Segment Open

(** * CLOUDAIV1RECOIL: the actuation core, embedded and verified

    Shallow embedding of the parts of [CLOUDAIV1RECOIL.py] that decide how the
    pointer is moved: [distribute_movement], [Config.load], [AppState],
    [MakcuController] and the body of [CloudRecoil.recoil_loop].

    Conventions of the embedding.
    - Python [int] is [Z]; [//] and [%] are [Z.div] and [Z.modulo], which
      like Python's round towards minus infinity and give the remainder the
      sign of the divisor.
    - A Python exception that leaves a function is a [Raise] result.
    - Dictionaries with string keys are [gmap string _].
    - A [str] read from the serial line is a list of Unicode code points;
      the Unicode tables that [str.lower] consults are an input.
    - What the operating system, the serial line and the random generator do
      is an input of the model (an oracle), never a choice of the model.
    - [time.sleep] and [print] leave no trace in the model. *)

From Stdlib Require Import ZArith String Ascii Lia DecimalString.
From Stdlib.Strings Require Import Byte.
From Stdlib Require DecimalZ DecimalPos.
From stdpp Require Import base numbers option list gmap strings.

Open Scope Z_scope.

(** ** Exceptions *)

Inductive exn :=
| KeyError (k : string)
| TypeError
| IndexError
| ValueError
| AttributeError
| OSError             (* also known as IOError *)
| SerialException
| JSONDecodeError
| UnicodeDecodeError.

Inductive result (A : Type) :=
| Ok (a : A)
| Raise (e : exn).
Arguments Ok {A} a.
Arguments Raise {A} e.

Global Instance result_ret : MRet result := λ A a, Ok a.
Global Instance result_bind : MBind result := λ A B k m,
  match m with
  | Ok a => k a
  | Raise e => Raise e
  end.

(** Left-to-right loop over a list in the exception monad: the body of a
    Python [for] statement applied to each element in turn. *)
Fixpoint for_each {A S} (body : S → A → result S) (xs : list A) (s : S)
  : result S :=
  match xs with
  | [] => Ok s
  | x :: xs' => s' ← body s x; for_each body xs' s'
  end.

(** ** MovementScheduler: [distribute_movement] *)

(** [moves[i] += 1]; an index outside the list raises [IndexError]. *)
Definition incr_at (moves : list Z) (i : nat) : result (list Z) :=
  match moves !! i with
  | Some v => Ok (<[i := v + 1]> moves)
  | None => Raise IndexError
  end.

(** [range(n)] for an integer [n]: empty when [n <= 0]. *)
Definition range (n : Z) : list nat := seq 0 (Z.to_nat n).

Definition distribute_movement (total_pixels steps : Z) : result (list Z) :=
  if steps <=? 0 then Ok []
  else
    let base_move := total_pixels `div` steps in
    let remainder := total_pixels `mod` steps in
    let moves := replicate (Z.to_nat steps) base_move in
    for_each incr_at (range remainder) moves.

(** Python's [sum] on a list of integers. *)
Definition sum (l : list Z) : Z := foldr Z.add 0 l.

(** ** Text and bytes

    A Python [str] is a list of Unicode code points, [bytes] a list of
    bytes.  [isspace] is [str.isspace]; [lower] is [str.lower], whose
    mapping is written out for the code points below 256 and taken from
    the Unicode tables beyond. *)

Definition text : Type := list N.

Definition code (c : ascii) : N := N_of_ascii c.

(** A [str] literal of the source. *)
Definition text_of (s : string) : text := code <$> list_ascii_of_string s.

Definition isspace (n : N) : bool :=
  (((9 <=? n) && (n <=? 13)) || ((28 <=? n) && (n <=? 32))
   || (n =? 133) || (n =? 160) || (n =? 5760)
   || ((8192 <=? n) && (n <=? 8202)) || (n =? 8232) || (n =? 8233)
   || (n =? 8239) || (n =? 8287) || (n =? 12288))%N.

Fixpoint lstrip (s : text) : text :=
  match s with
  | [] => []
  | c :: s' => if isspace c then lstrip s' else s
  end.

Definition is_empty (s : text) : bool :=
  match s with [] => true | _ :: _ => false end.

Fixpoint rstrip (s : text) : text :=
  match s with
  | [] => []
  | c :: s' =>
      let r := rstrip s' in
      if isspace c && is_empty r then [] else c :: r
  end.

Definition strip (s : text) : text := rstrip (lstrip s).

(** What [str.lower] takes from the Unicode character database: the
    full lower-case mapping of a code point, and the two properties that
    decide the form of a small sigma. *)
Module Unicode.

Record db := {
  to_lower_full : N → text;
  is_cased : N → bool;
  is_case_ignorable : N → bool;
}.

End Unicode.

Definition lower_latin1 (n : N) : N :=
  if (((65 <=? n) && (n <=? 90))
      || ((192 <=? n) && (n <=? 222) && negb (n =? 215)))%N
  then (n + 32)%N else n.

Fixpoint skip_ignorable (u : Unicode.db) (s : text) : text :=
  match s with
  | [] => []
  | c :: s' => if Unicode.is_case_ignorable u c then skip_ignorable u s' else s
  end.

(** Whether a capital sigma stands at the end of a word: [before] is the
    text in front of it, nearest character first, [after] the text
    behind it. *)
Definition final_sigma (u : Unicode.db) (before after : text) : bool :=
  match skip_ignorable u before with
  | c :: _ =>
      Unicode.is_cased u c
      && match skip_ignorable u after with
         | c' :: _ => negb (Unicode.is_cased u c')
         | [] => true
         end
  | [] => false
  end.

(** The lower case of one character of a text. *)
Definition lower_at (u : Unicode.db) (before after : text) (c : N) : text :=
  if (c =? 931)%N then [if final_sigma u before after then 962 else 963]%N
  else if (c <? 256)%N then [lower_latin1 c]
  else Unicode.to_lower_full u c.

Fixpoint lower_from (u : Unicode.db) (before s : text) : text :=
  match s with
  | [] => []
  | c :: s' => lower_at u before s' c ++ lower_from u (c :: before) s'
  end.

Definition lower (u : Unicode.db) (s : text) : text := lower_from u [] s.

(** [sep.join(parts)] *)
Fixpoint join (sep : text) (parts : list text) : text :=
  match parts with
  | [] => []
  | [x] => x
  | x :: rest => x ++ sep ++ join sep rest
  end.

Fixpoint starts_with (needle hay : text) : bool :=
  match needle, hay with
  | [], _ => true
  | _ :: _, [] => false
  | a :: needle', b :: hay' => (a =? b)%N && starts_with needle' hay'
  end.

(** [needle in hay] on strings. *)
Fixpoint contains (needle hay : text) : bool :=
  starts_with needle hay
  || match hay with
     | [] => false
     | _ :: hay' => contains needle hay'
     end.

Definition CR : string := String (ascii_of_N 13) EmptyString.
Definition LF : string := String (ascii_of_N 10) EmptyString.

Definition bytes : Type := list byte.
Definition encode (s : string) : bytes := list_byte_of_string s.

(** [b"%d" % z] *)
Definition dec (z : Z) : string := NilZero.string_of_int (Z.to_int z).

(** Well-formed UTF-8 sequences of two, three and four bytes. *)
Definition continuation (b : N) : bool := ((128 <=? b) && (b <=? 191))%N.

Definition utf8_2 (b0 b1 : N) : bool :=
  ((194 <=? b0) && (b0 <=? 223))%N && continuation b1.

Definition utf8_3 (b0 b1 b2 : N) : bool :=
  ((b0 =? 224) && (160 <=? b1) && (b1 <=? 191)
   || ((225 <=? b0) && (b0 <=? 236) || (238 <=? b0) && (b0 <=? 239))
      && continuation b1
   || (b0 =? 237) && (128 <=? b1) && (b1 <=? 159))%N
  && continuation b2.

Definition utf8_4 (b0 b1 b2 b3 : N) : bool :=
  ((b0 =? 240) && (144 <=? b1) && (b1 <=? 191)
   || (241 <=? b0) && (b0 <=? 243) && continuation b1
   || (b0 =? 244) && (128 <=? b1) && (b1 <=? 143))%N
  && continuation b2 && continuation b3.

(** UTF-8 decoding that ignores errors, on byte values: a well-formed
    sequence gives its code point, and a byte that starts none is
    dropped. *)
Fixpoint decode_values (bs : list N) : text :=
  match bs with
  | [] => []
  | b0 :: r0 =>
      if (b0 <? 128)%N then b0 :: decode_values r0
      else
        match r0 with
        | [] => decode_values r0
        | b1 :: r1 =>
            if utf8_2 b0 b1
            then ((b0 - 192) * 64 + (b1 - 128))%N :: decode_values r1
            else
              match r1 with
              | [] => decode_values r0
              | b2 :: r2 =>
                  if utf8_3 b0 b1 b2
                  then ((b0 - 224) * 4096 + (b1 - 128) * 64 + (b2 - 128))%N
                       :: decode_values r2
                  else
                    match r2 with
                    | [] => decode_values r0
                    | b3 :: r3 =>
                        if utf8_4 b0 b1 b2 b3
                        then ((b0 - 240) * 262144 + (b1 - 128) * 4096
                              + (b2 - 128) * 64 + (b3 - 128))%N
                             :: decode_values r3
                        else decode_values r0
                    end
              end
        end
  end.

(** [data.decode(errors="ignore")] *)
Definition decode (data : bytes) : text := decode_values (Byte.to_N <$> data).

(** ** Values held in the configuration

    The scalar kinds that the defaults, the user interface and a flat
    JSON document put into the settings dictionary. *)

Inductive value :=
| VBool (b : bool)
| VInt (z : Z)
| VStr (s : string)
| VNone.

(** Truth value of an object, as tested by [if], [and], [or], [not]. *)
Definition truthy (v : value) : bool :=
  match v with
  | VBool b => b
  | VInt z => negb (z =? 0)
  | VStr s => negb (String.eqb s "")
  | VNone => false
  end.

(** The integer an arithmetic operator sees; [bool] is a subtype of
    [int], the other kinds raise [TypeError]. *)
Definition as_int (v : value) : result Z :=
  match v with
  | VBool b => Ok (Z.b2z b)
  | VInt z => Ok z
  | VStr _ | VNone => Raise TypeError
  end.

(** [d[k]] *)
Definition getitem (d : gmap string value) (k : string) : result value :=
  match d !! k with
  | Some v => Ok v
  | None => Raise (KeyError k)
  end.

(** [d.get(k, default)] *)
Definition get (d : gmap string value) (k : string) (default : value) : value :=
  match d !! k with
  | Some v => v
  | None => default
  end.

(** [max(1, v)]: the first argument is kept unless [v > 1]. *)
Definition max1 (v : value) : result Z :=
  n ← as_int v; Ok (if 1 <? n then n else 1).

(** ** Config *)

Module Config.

Segment Closed

**WHAT IS REQUIRED:** Scan the entries above for the line containing "if utf8_2 b0 b1", and copy it and all lines after it exactly, down to and including the line containing "else decode_values r0".

**EXPECTED ANSWER:**
            if utf8_2 b0 b1
            then ((b0 - 192) * 64 + (b1 - 128))%N :: decode_values r1
            else
              match r1 with
              | [] => decode_values r0
              | b2 :: r2 =>
                  if utf8_3 b0 b1 b2
                  then ((b0 - 224) * 4096 + (b1 - 128) * 64 + (b2 - 128))%N
                       :: decode_values r2
                  else
                    match r2 with
                    | [] => decode_values r0
                    | b3 :: r3 =>
                        if utf8_4 b0 b1 b2 b3
                        then ((b0 - 240) * 262144 + (b1 - 128) * 4096
                              + (b2 - 128) * 64 + (b3 - 128))%N
                             :: decode_values r3
                        else decode_values r0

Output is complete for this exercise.